— THE TASK —
Each line below from the one containing "addSalary req w = (Redirect" through the one containing "addSalary req w = (r, w')" should be output exactly as it stands, and no other line should appear.

[MATERIAL FOR THE TASK — start]

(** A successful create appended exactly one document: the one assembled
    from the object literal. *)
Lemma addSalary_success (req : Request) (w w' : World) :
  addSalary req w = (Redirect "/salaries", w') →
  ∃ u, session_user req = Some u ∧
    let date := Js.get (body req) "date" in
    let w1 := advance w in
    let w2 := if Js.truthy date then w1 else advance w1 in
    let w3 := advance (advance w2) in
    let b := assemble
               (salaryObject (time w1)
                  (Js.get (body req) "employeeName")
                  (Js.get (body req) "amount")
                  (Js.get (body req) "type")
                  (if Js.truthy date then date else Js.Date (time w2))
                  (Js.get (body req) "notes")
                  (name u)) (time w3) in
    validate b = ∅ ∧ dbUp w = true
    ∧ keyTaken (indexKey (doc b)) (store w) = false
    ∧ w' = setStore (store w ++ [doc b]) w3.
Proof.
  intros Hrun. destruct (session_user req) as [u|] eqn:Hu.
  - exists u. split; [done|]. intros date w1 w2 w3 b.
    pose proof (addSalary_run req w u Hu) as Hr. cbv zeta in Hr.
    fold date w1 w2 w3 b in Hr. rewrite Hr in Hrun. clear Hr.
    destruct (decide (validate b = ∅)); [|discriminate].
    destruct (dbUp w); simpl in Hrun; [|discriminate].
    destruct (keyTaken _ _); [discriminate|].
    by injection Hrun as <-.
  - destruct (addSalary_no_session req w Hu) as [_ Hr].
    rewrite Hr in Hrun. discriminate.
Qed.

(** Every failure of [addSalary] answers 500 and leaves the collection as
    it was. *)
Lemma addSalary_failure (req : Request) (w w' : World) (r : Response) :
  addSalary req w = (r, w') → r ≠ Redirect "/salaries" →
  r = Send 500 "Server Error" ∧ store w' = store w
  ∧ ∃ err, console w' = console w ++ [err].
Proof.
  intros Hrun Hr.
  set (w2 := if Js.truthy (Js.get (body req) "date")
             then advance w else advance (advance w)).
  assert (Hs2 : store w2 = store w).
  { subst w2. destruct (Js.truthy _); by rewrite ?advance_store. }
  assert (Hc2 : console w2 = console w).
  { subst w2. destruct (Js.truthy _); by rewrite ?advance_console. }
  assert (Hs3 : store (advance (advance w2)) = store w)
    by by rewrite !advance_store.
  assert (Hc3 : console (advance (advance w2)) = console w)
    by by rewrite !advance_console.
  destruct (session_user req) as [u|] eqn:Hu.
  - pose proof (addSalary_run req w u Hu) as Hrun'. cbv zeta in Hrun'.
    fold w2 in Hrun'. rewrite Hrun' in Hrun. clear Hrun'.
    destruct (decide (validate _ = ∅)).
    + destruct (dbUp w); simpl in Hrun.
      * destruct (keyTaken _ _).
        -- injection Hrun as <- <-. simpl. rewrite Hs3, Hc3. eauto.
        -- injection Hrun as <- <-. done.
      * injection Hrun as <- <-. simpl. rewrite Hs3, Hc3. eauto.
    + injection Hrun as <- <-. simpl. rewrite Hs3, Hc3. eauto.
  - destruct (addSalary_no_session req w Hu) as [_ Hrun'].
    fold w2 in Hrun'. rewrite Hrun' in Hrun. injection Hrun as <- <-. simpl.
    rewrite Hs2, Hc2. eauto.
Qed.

[MATERIAL FOR THE TASK — finish]

— THE COMPLETED TASK —
  addSalary req w = (Redirect "/salaries", w') →
  ∃ u, session_user req = Some u ∧
    let date := Js.get (body req) "date" in
    let w1 := advance w in
    let w2 := if Js.truthy date then w1 else advance w1 in
    let w3 := advance (advance w2) in
    let b := assemble
               (salaryObject (time w1)
                  (Js.get (body req) "employeeName")
                  (Js.get (body req) "amount")
                  (Js.get (body req) "type")
                  (if Js.truthy date then date else Js.Date (time w2))
                  (Js.get (body req) "notes")
                  (name u)) (time w3) in
    validate b = ∅ ∧ dbUp w = true
    ∧ keyTaken (indexKey (doc b)) (store w) = false
    ∧ w' = setStore (store w ++ [doc b]) w3.
Proof.
  intros Hrun. destruct (session_user req) as [u|] eqn:Hu.
  - exists u. split; [done|]. intros date w1 w2 w3 b.
    pose proof (addSalary_run req w u Hu) as Hr. cbv zeta in Hr.
    fold date w1 w2 w3 b in Hr. rewrite Hr in Hrun. clear Hr.
    destruct (decide (validate b = ∅)); [|discriminate].
    destruct (dbUp w); simpl in Hrun; [|discriminate].
    destruct (keyTaken _ _); [discriminate|].
    by injection Hrun as <-.
  - destruct (addSalary_no_session req w Hu) as [_ Hr].
    rewrite Hr in Hrun. discriminate.
Qed.

(** Every failure of [addSalary] answers 500 and leaves the collection as
    it was. *)
Lemma addSalary_failure (req : Request) (w w' : World) (r : Response) :
  addSalary req w = (r, w') → r ≠ Redirect "/salaries" →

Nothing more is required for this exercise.